Memento Mori, Talitha Koum

Memento Mori – Always remember you will die. 

I do not have any tattoos (and do not plan on ever getting one), BUT I’ve decided that if I were to get something permanently imprinted upon my body it would be this phrase. 

Dramatic? Perhaps a little. Morbid? Far from it. In fact, I find it to be one of the most beautiful sentiments the Saints have handed on to us. Why? Well, you’ll just have to keep reading. 

This past September, my beloved grandma Joan went home to God. She had lived 95 beautiful years. For the last fourteen of them (from the time I was a freshman in high school) she lived with our family. One day, a few months before her death, I was sitting beside her when she took my hand, turned to me, and said, “you know, I’m not afraid to die?” 

“No?” I asked, swallowing the lump rising in my throat, “why’s that?”

“Because,” she whispered, as she squeezed my hand, “life on earth has been wonderful, but my home is in heaven and that’s what I’ve lived for.”

Truer words have never been spoken. She lived her life beautifully, not for the sake of living, but for the sake of returning home to God. To witness this was a gift. Why then, when she died, did I feel such heartache? 

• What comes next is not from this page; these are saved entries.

Lemma post_hook_iff rsp what hook :
  (∃ r, ParsePostHooksResponse rsp = Ok r ∧ createObjectStatusOk (br_StatusCode r) = true
        ∧ bitbucket_webhook what r (br_JSON r) = Ok hook) ↔ hook_in 201 rsp hook.
Proof.
  unfold ParsePostHooksResponse. split.
  - intros (r&Hp&_&(b&Hb&Hid&Hurl)%bitbucket_webhook_Ok). destruct (np_Body rsp) as [body|e|w] eqn:Hbody; [|done..].
    cbn [res_bind] in Hp. destruct (json_with 201 rsp) eqn:Hj; [|by apply other_cases_Ok in Hp as ->].
    destruct (unmarshal _ _ body) as [o|e|w] eqn:Ho; [|done..]. injection Hp as <-. injection Hb as <-.
    exists body, o. by rewrite <- unmarshal_Ok.
  - intros (body&o&Hbody&Hj&Ho&Hid&Hurl). exists (response rsp body (Some o)).
    rewrite Hbody. cbn [res_bind]. rewrite Hj. apply (unmarshal_Ok "generated.WebhookSubscription") in Ho as ->.
    split_and!; [done|cbn; by rewrite (json_with_status _ _ Hj)|]. apply bitbucket_webhook_Ok. by exists o.
Qed.
Lemma get_hook_iff rsp what hook :
  (∃ r, ParseGetHookResponse rsp = Ok r ∧ br_StatusCode r = StatusOK
        ∧ bitbucket_webhook what r (br_JSON r) = Ok hook) ↔ hook_in 200 rsp hook.
Proof.
  unfold ParseGetHookResponse. split.
  - intros (r&Hp&_&(b&Hb&Hid&Hurl)%bitbucket_webhook_Ok). destruct (np_Body rsp) as [body|e|w] eqn:Hbody; [|done..].
    cbn [res_bind] in Hp. destruct (json_with 200 rsp) eqn:Hj; [|by apply (other_cases_Ok _ false) in Hp as ->].
    destruct (unmarshal _ _ body) as [o|e|w] eqn:Ho; [|done..]. injection Hp as <-. injection Hb as <-.
    exists body, o. by rewrite <- unmarshal_Ok.
  - intros (body&o&Hbody&Hj&Ho&Hid&Hurl). exists (response rsp body (Some o)).
    rewrite Hbody. cbn [res_bind]. rewrite Hj. apply (unmarshal_Ok "generated.WebhookSubscription") in Ho as ->.
    split_and!; [done|cbn; by rewrite (json_with_status _ _ Hj)|]. apply bitbucket_webhook_Ok. by exists o.
Qed.
Definition bworld_guar (g : bworld) : ∀ R, call R → Prop := λ R c,
  match c with
  | CGoGit gc => match gc with
    | GgReceivePack _ req => ∃ b c known offered hash,
        bw_branch g = Some b ∧ bw_codebase g = Some c ∧ claimed b = false
        ∧ cst_Available (c_Status c) = true
        ∧ bw_upload g = Some known ∧ resolves known (from_ref b c) hash
        ∧ bw_receive g = Some offered ∧ ar_References offered !! NewBranchReferenceName name = None
        ∧ ru_Commands req = [{| cmd_Name := NewBranchReferenceName name; cmd_Old := ZeroHash;
                                cmd_New := NewHash hash |}]
    | GgNewClient _ | GgNewSession _ _ _ | GgAdvertisedReferences _ _ | GgClose _ _ => True
    | _ => False
    end
  | CKube kc => match kc with
    | @KStatusUpdate V k o => match k in kind V return V → Prop with
      | KCodebaseBranch => λ o, (claimed o = true → bw_there g = true)
          ∧ ∃ b, bw_branch g = Some b ∧ b_Spec o = b_Spec b
              ∧ bst_Conditions (b_Status o) = bst_Conditions (b_Status b)
      | _ => λ _, False
      end o
    | KDelete _ _ => False
    | _ => True
    end
  | CGit _ _ | CProvider _ | CGerrit _ => False
  | _ => True
  end.

Definition bworld_monitor : monitor bworld :=
  {| rely := bworld_rely; guar := bworld_guar; step := bworld_step |}.

(** What the controller knows is so. *)
Record true_of (g : branching) (g' : bworld) : Prop := {
  to_branch b : br_branch g = Some b → bw_branch g' = Some b ∧ bs_BranchName (b_Spec b) = name;
  to_codebase c : br_codebase g = Some c → bw_codebase g' = Some c;
  to_created : br_created g = true → bw_there g' = true;
  to_claimed : br_claimed g = true → bw_claims g' = true;
  to_there : bw_claims g' = true → bw_there g' = true }.

Lemma true_of_start g' : (bw_claims g' = true → bw_there g' = true) → true_of branching_start g'.
Proof. by split. Qed.

Lemma true_of_shown g g' s adv : true_of g g' → true_of g (shown s adv g').
Proof. intros []. split; cbn; [done|done| |done|]; rewrite orb_true_iff; auto. Qed.
Lemma true_of_ref g g' ref : true_of g g' → true_of (saw_ref g ref) g'.
Proof. by intros []. Qed.

(** ** The client *)

Context {L : ExternalsLaws X}.

Section Client.
Context (g : branching).
#[local] Abbreviation mm := bworld_monitor.
Definition holds (_ : unit) (g' : bworld) : Prop := true_of g g'.
Definition at_world (g0 : bworld) (_ : unit) (g' : bworld) : Prop := g' = g0.

Lemma keeps_advertised s url : keeps mm holds (gogit (GgAdvertisedReferences s url)).
Proof.
  apply keeps_do_res. intros [] g' H. split; [done|]. intros [adv|e|w] _; [|done|done].
  by apply true_of_shown.
Qed.
End Client.
#[local] Hint Resolve keeps_advertised : keeps.

Lemma keeps_lookup g config url ref : keeps bworld_monitor (holds g) (ResolveRemoteReference config url ref).
Proof. keeps_go. Qed.

Lemma wp_close_there s url g (Q : res unit → unit → bworld → Prop) :
  (∀ r, match r with Err _ => False | _ => True end → Q r tt g) → wp bworld_monitor (close_session s url) tt g Q.
Proof.
  intros HQ. unfold close_session. do 3 wp_step. wp_step; [done|].
  intros [[]|e|w] _; cbn; [wp_step; by apply HQ|wp_step; by apply HQ|by apply HQ].
Qed.

Lemma wp_failed_there {R} prefix url e g (Q : res R → unit → bworld → Prop) :
  (∀ r, is_ok r = false → Q r tt g) → wp bworld_monitor (remote_failed prefix url e) tt g Q.
Proof.
  intros HQ. unfold remote_failed, remoteErr. wp_step. apply wp_Enrich; [done|done|].
  intros e' _. wp_step. by apply HQ.
Qed.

Truthfully, I felt selfish. She had lived 95 years, she had died a peaceful death beloved by all who knew her, she had been in my life for 28 years. Time had not been robbed of her, she did not have to go through tremendous physical suffering. To feel such grief seemed wrong. “Why am I so sad?” I asked my fiance. His answer was simple, yet profound – “death is not natural, it is not how God intended for things to be, I think your heartache is a little bit of a reminder that we are made for more than this world.”

It is true – God is Love, the source of all life. Death goes against his very nature. As we are reminded in our First Reading, “God did not make death, nor does he rejoice in the destruction of the living. For he fashioned all things that they might have being; . . .For God formed man to be imperishable; the image of his own nature he made him. But by the envy of the devil, death entered the world.”  And so, because of sin, pain, suffering, and death enter the world (For more on why God allows death/suffering to exist click here). But God does not allow death to have the final say. Instead he conquers it. 

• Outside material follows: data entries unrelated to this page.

(* ===== verification/Jira.v ===== *)
(** * Jira: the Jira client and the JiraServer controller

    [src/pkg/client/jira] over the go-jira library, whose calls are [jira_call]s, and
    [src/controllers/jiraserver]. A [jira.Client] is the connection it was made with. *)

From S2P Require Import Prelude Api Effects GoStd Json Externals Host CodebaseController.

(** ** pkg/client/jira *)

Definition ConvertSpecToJiraServer (url user password : string) : JiraConnection :=
  {| jc_ApiUrl := url; jc_User := user; jc_Pwd := password |}.

Section Client.
Context {S : Type}.

Definition initClient (js : JiraConnection) : M S JiraConnection :=
  jira_res js JNewClient ?> "failed to create new jira client: " ;;;
  ret js.
Definition GoJiraAdapterFactory_New (js : JiraConnection) : M S JiraConnection := initClient js.

Variable client : JiraConnection.

Definition Connected : M S bool := jira_res client JGetSelf ?> "failed to fetch jira user: ".

Definition GetIssue (issueId : string) : M S (option IssueFields) :=
  answer <- do_call (CJira client (JGetIssue issueId)) ;;
  of_res (ia_Issue answer) ?> "failed to fetch jira issue: ".

(** The project's ID. A response without fields is dereferenced. *)
Definition GetProjectInfo (issueId : string) : M S string :=
  answer <- do_call (CJira client (JGetIssue issueId)) ;;
  if bool_decide (ia_StatusCode answer = Some 404%Z) then throw (ESentinel ErrJiraNotFound)
  else match ia_Issue answer with
  | Ok (Some fields) => ret (if_ProjectID fields)
  | Ok None => panic "nil pointer dereference: issue.Fields"
  | Err err =>
    if str_contains "404" (err_msg err) then throw (ESentinel ErrJiraNotFound)
    else throw (EWrap "failed to fetch jira issue: " err)
  | Panic w => panic w
  end.

Definition CreateFixVersionValue (projectId : Z) (versionName : string) : M S unit :=
  jira_res client (JCreateVersion versionName projectId) ?> "failed to create jira version component: ".

Definition CreateComponentValue (projectId : Z) (componentName : string) : M S unit :=
  project <- jira_res client (JGetProject (itoa projectId)) ?> "failed to fetch jira project: " ;;
  jira_res client (JCreateComponent componentName project projectId) ?> "failed to create jira component: ".

Definition ApplyTagsToIssue (issue : string) (tags : value) : M S unit :=
  jira_res client (JUpdateIssue issue tags) ?> "failed to update jira issue: ".

Definition remote_link (title link : string) : RemoteLink :=
  {| rl_Relationship := "links to"; rl_Title := title; rl_URL := link;
     rl_IconUrl16x16 := "https://raw.githubusercontent.com/KubeRocketCI/docs/main/static/img/kuberocketci.png" |}.
Definition remote_link_path (issueId : string) : string := "rest/api/2/issue/" +:+ issueId +:+ "/remotelink".

Definition CreateIssueLink (issueId title link : string) : M S unit :=
  let remoteLink := Some (remote_link title link) in
  jira_res client (JNewRequest "POST" (remote_link_path issueId) remoteLink)
    ?> "failed to create HTTP request to jira: " ;;;
  jira_res client (JDo "POST" (remote_link_path issueId) remoteLink)
    ?> "failed to perform HTTP request to jira: ".

(** [url.URL{Path: p}.String()]: bytes a path may not contain are escaped. *)
Definition path_char (a : Ascii.ascii) : bool :=
  let c := code a in
  ascii_between 48 57 a || ascii_between 65 90 a || ascii_between 97 122 a
  || existsb (Z.eqb c) (map (λ n, Z.of_nat n) [45; 95; 46; 126; 36; 38; 43; 44; 47; 58; 59; 61; 64]%nat).
Definition upper_hex (n : nat) : Ascii.ascii := ascii_upper (hex_digit n).
Definition escape_byte (a : Ascii.ascii) : string :=
  if path_char a then String a ""
  else let n := Ascii.nat_of_ascii a in
       String (byte 37) (String (upper_hex (n / 16)) (String (upper_hex (n mod 16)) "")).
Fixpoint path_escape (s : string) : string :=
  match s with
  | "" => ""
  | String a s' => escape_byte a +:+ path_escape s'
  end.

(** The query with [maxResults] is built and never put into the URL. *)
Definition issue_type_meta_url (projectID issueTypeID : string) : string :=
  path_escape ("rest/api/2/issue/createmeta/" +:+ projectID +:+ "/issuetypes/" +:+ issueTypeID).

Definition GetIssueTypeMeta (projectID issueTypeID : string) : M S (gmap string IssueTypeMeta) :=
  let url := issue_type_meta_url projectID issueTypeID in
  jira_res client (JNewRequest "GET" url None)
    ?> "failed to create GetIssueTypeMeta HTTP request to jira: " ;;;
  values <- jira_res client (JDoMeta "GET" url)
    ?> "failed to perform GetIssueTypeMeta HTTP request to jira: " ;;
  ret (members (map (λ m, (itm_FieldID m, m)) values)).
End Client.

(** [initJiraClient] of both controllers. *)
Definition initJiraClient {S} (js : JiraServer) : M S JiraConnection :=
  let name := js_CredentialName (j_Spec js) in
  s <- GetSecret name (namespace_of js) ?> ("failed to get secret " +:+ name +:+ ": ") ;;
  let user := map_get (sec_Data s) "username" in
  let pwd := map_get (sec_Data s) "password" in
  GoJiraAdapterFactory_New (ConvertSpecToJiraServer (js_ApiUrl (j_Spec js)) user pwd)
    ?> "failed to create Jira client: ".

(** ** controllers/jiraserver *)

Definition j_with_status (s : JiraServerStatus) (j : JiraServer) : JiraServer :=
  {| j_Meta := j_Meta j; j_Spec := j_Spec j; j_Status := s |}.
Definition set_Available (b : bool) (j : JiraServer) : JiraServer :=
  j_with_status {| jst_Available := b; jst_LastTimeUpdated := jst_LastTimeUpdated (j_Status j);
    jst_Status := jst_Status (j_Status j); jst_DetailedMessage := jst_DetailedMessage (j_Status j) |} j.
Definition set_jira_status (status message : string) (j : JiraServer) : JiraServer :=
  j_with_status {| jst_Available := jst_Available (j_Status j);
    jst_LastTimeUpdated := jst_LastTimeUpdated (j_Status j);
    jst_Status := status; jst_DetailedMessage := message |} j.
Definition set_jira_time (t : Z) (j : JiraServer) : JiraServer :=
  j_with_status {| jst_Available := jst_Available (j_Status j); jst_LastTimeUpdated := t;
    jst_Status := jst_Status (j_Status j); jst_DetailedMessage := jst_DetailedMessage (j_Status j) |} j.

Definition checkConnection {S} (client : JiraConnection) : M S bool :=
  Connected client ?> "failed to connect to Jira server: ".

(** The only handler of the default chain: there is no next one. *)
Definition CheckConnection_ServeRequest (client : JiraConnection) : M JiraServer unit :=
  connected <- checkConnection client ;;
  modify (set_Available connected).

Definition jira_updateStatus : M JiraServer unit :=
  t <- now ;;
  modify (set_jira_time t) ;;;
  r <- attempt (status_update_self KJiraServer) ;;
  match r with
  | inl _ => ret tt
  | inr _ => u <- attempt (update_self KJiraServer) ;; ret tt
  end.

Definition serve_jira_server : M JiraServer Result :=
  i <- get ;;
  client <- attempt (initJiraClient i) ;;
  match client with
  | inr err => modify (set_Available false) ;;; throw err
  | inl c =>
    served <- attempt (CheckConnection_ServeRequest c) ;;
    match served with
    | inr err =>
      modify (set_jira_status "error" (err_msg err)) ;;;
      throw (EWrap "failed serving default chain: " err)
    | inl _ => modify (set_jira_status "finished" "") ;;; ret no_result
    end
  end.

Definition ReconcileJiraServer (request : ObjectKey) : M JiraServer Result :=
  fetched <- attempt (do_res (CKube (KGet KJiraServer request))) ;;
  match fetched with
  | inr err =>
    if IsNotFound err then ret no_result
    else throw (EWrap ("failed to fetch JiraServer resource " +:+ quote_key request +:+ ": ") err)
  | inl i => put i ;;; deferring jira_updateStatus serve_jira_server
  end.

In today’s Gospel Jesus and his three closest disciples were taken to see a dying young girl. Everyone in the room was wailing loudly at the time, for by the time they arrived she had died. Jesus said to them: “Why this commotion and weeping? The child is not dead but asleep.”

No one believed him, they ridiculed him. Jesus had everyone leave the room except the girl’s father, her mother, and His three disciples. Before this intimate crowd he performed his miracle of healing:

He took the child by the hand and said to her, “Talitha koum,” which means, “Little girl, I say to you, arise!” And from her slumber she awakened, death was temporary, new life was given. The miracle in today’s Gospel, foreshadows the miracle of the Resurrection in which Jesus triumphs over death and evil once and for all and the gates of heaven are opened to us, the promise of eternal life is given.

Memento Mori. 

If we live not for this world, but for heaven, when the our hour of our death is upon us, God will take us by the hand and tell us to arise. Then we shall awaken and see him face to face. 

And when we feel heartache and grief from the loss of a loved one, let it serve as a reminder that we were made for more than this world.